Right now, at this moment, the States and the whole world are going through an event akin the Depression and Second World War rolled into one. We face economic uncertainty, widespread fear, and terrible death. Yet we’re also rallying around our communities and coming together – but still apart – to fight what’s being described as an “invisible enemy.” There’s no way this won’t shape our culture for years, and even generations, to come.

Again, it’s impossible to say how this crisis will shape said culture, because it largely depends on how it ends. If world governmental and civic institutions tidily wrap this up, expect scads of ra-ra patriotism and reverence to authority a la post-World War II era. If this ends with significant amounts of death and depression – currently the most likely course – expect more absurdism and cynicism, as in the Depression era. And existentialism is probably in the cards for either scenario, as well.
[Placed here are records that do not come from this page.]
(* ===== verification/Host.v ===== *)
(** * Hosts

    The host parser of LibURL/Parser.cpp with its code point classes, the
    opaque-host parser, the ends-in-a-number checker and domain to ASCII;
    [Unicode::IDNA::to_ascii] of LibUnicode/IDNA.cpp; the [Host] class of
    LibURL/Host.{h,cpp}, without the public suffix operations. *)
From S2P Require Import Prelude CharacterTypes Externals Utf8 StringView Format PercentEncoding Ipv4 Ipv6.

(** ** Code point classes *)
Definition forbidden_host_code_points : bytes :=
  Eval compute in [0x00; 0x09; 0x0A; 0x0D] ++ sv " #/:<>?@[\]^|".

Definition is_forbidden_host_code_point (code_point : Z) : outcome bool :=
  contains_code_point forbidden_host_code_points code_point.

Definition is_forbidden_domain_code_point (code_point : Z) : outcome bool :=
  forbidden_host ← is_forbidden_host_code_point code_point;
  Returned (forbidden_host || is_ascii_c0_control code_point
            || (code_point =? c_percent) || (code_point =? 0x7F)).

Definition url_code_point_punctuation : bytes := Eval compute in sv "!$&'()*+,-./:;=?@_~".

Definition is_url_code_point (code_point : Z) : outcome bool :=
  punctuation ← contains_code_point url_code_point_punctuation code_point;
  Returned (is_ascii_alphanumeric code_point || punctuation
    || ((0xA0 <=? code_point) && (code_point <=? 0x10FFFD)
        && negb (is_unicode_surrogate code_point) && negb (is_unicode_noncharacter code_point))).

(** ** LibURL/Host.h: [Variant<IPv4Address, IPv6Address, String>] *)
Inductive Host :=
| HostIPv4 (address : Z)
| HostIPv6 (m_data : bytes)
| HostString (string : bytes).

#[global] Instance Host_eq_dec : EqDecision Host.
Proof. solve_decision. Defined.

Definition is_domain (host : Host) : bool :=
  match host with HostString s => negb (bool_decide (s = [])) | _ => false end.

Definition is_empty_host (host : Host) : bool :=
  match host with HostString s => bool_decide (s = []) | _ => false end.

(** [Host::serialize] *)
Definition host_serialize (host : Host) : outcome bytes :=
  match host with
  | HostIPv4 address => serialize_ipv4_address address
  | HostIPv6 address => output ← serialize_ipv6_address address [c_lbracket]; Returned (output ++ [c_rbracket])
  | HostString string => Returned string
  end.

(** ** LibUnicode/IDNA *)
Record ToAsciiOptions := mk_to_ascii_options {
  check_hyphens : bool;
  check_bidi : bool;
  check_joiners : bool;
  use_std3_ascii_rules : bool;
  transitional_processing : bool;
  verify_dns_length : bool;
  ignore_invalid_punycode : bool;
}.

Section Idna.
Context `{Simdutf} `{Icu}.

Definition icu_options (options : ToAsciiOptions) : Z :=
  let o := 0 in
  let o := if check_bidi options then Z.lor o UIDNA_CHECK_BIDI else o in
  let o := if check_joiners options then Z.lor o UIDNA_CHECK_CONTEXTJ else o in
  let o := if use_std3_ascii_rules options then Z.lor o UIDNA_USE_STD3_RULES else o in
  if negb (transitional_processing options)
  then Z.lor o (Z.lor UIDNA_NONTRANSITIONAL_TO_ASCII UIDNA_NONTRANSITIONAL_TO_UNICODE) else o.

(** The error bits that count under the given options. *)
Definition icu_relevant_errors (options : ToAsciiOptions) (errors : Z) : Z :=
  let e := errors in
  let e := if negb (check_hyphens options)
           then Z.land (Z.land (Z.land e (Z.lnot UIDNA_ERROR_HYPHEN_3_4)) (Z.lnot UIDNA_ERROR_LEADING_HYPHEN))
                  (Z.lnot UIDNA_ERROR_TRAILING_HYPHEN)
           else e in
  let e := if negb (verify_dns_length options)
           then Z.land (Z.land (Z.land e (Z.lnot UIDNA_ERROR_EMPTY_LABEL)) (Z.lnot UIDNA_ERROR_LABEL_TOO_LONG))
                  (Z.lnot UIDNA_ERROR_DOMAIN_NAME_TOO_LONG)
           else e in
  if ignore_invalid_punycode options then Z.land e (Z.lnot UIDNA_ERROR_PUNYCODE) else e.

(** [Unicode::IDNA::to_ascii]; [None] is an [Error]. *)
Definition to_ascii (domain_name : bytes) (options : ToAsciiOptions) : outcome (option bytes) :=
  match name_to_ascii (icu_options options) domain_name with
  | None => Returned None
  | Some (builder, errors) =>
      if negb (icu_relevant_errors options errors =? 0) then Returned None
      else from_utf8 builder
  end.

End Idna.

(** ** The host parser *)
Section HostParser.
Context `{Simdutf} `{FastFloat} `{Icu}.

(** Whether a predicate holds of some element, testing them in order. *)
Fixpoint any_code_point (f : Z → outcome bool) (cps : list Z) : outcome bool :=
  match cps with
  | [] => Returned false
  | c :: cps => found ← f c; if (found : bool) then Returned true else any_code_point f cps
  end.

Definition parse_opaque_host (input : bytes) : outcome (option Host) :=
  forbidden ← any_code_point is_forbidden_host_code_point (code_points input);
  if (forbidden : bool) then Returned None
  else encoded ← percent_encode input C0Control SpaceAsPlusNo; Returned (Some (HostString encoded)).

Definition ends_in_a_number_checker (input : bytes) : outcome bool :=
  parts ← split_view input (sv ".") SplitKeepEmpty;
  last_part ← must (last parts);
  if bool_decide (last_part = []) && (length parts =? 1)%nat then Returned false
  else
    let parts := if bool_decide (last_part = []) then take (length parts - 1) parts else parts in
    last_part ← must (last parts);
    if negb (bool_decide (last_part = [])) && forallb is_ascii_digit last_part then Returned true
    else if starts_with last_part (sv "0x") CaseInsensitive then
      rest ← substring_view_from last_part 2;
      Returned (forallb is_ascii_hex_digit rest)
    else Returned false.

(** [None] is an [Error]. *)
Definition domain_to_ascii (domain : bytes) (be_strict : bool) : outcome (option bytes) :=
  let with_idna :=
    let options := mk_to_ascii_options be_strict true true be_strict false be_strict false in
    result ← to_ascii domain options;
    match result with
    | None => Returned None
    | Some result => if bool_decide (result = []) then Returned None else Returned (Some result)
    end in
  if negb be_strict && sv_is_ascii domain then
    if bool_decide (domain = []) then Returned None
    else
      parts ← split_view domain (sv ".") SplitNothing;
      let slow_path := existsb (λ part, starts_with part (sv "xn--") CaseInsensitive) parts in
      if negb slow_path then Some <$> to_ascii_lowercase_string domain else with_idna
  else with_idna.

Definition parse_host (input : bytes) (is_opaque : bool) : outcome (option Host) :=
  if starts_with_char input c_lbracket then
    if negb (ends_with_char input c_rbracket) then Returned None
    else
      len ← size_sub (length input) 2;
      inner ← substring_view input 1 len;
      address ← parse_ipv6_address inner;
      Returned (option_map HostIPv6 address)
  else if is_opaque then parse_opaque_host input
  else
    verify (negb (bool_decide (input = []))) (
      domain ← percent_decode input;
      ascii_domain_or_error ← domain_to_ascii domain false;
      match ascii_domain_or_error with
      | None => Returned None
      | Some ascii_domain =>
          forbidden ← any_code_point (λ c, is_forbidden_domain_code_point (u32_of_char c)) ascii_domain;
          if (forbidden : bool) then Returned None
          else
            in_a_number ← ends_in_a_number_checker ascii_domain;
            if (in_a_number : bool) then
              ipv4_host ← parse_ipv4_address ascii_domain;
              Returned (option_map HostIPv4 ipv4_host)
            else Returned (Some (HostString ascii_domain))
      end).

End HostParser.

(** ** Code point classes as predicates *)
Definition forbidden_host (c : Z) : bool := contains_char forbidden_host_code_points c.

Definition forbidden_domain (c : Z) : bool :=
  forbidden_host c || is_ascii_c0_control c || (c =? c_percent) || (c =? 0x7F).

Lemma code_point_needle c :
  0 ≤ c → (0 < length (append_code_point [] c) < 32)%nat ∧
  (c < 0x80 → append_code_point [] c = [c]) ∧
  (0x80 ≤ c → ∃ b rest, append_code_point [] c = b :: rest ∧ 0x80 ≤ b ∧ rest ≠ []).
Proof.
  intros Hc. unfold append_code_point, is_unicode. cbn [app].
  destruct (Z.leb_spec c 0x10FFFF).
  - rewrite code_point_to_utf8_arith by lia. unfold utf8_form.
    split_and!; intros; repeat case_match; bool_to_prop; simpl; try lia; eauto;
      eexists _, _; (split_and!; [done|div_lia|done]).
  - split_and!; intros; [vm_compute; lia..|lia|]. vm_compute. eexists _, _. by split_and!.
Qed.

Lemma first_occurrence_absent (str : bytes) b rest :
  b ∉ str → first_occurrence str (b :: rest) = None.
Proof.
  induction str as [|x str IH]; [done|]. rewrite not_elem_of_cons. intros [Hx Hs].
  cbn [first_occurrence length take]. rewrite bool_decide_eq_false_2 by congruence. by rewrite IH.
Qed.

(** Looking a code point up in an ASCII string. *)
Lemma contains_code_point_ascii str c :
  forallb is_ascii str = true → 0 ≤ c → contains_code_point str c = Returned (contains_char str c).
Proof.
  intros Hstr Hc. unfold contains_code_point, contains_view.
  destruct (code_point_needle c Hc) as (Hlen & Hlow & Hhigh).
  destruct (Z.lt_ge_cases c 0x80) as [Hlt|Hge]; [by rewrite Hlow|].
  destruct (Hhigh Hge) as (b & [|r rest] & Hn & Hb & Hr); [done|]. rewrite Hn in Hlen |- *.
  assert (∀ x, 0x80 ≤ x → x ∉ str) as Hno.
  { intros x Hx Hin%list_elem_of_In. rewrite forallb_forall in Hstr. apply Hstr in Hin.
    unfold_ctypes. lia. }
  assert (contains_char str c = false) as ->.
  { unfold contains_char. apply existsb_false_Forall, Forall_forall. intros x Hx.
    apply Z.eqb_neq. intros <-. by apply (Hno c). }
  unfold stringutils_contains. destruct str as [|x str]; [done|].
  case_match; [done|]. rewrite memmem_first by lia. cbn [mbind outcome_bind].
  rewrite first_occurrence_absent by (by apply Hno). done.
Qed.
It’s also just as likely that we’ll see a shift in our heroic archetypes. Just as the Great Depression brought the common person and their struggles to the forefront, so too will this pandemic create a new awareness, and appreciation, for struggling individual and communities from coast-to-coast. And, similarly, just as entertainment post-WWII celebrated that war’s heroes  – soldiers – we can expect post-coronavirus narratives to revolve around the champions of this war: healthcare workers. Perhaps we’ll see a version of a M.A.S.H. reboot, gallows humor and all?

Regardless of plots or casting, there’s no doubt the entertainment industry will innovate and adjust to the times, just as it always has, and we will all turn to entertainment to make sense of it all, just like normal.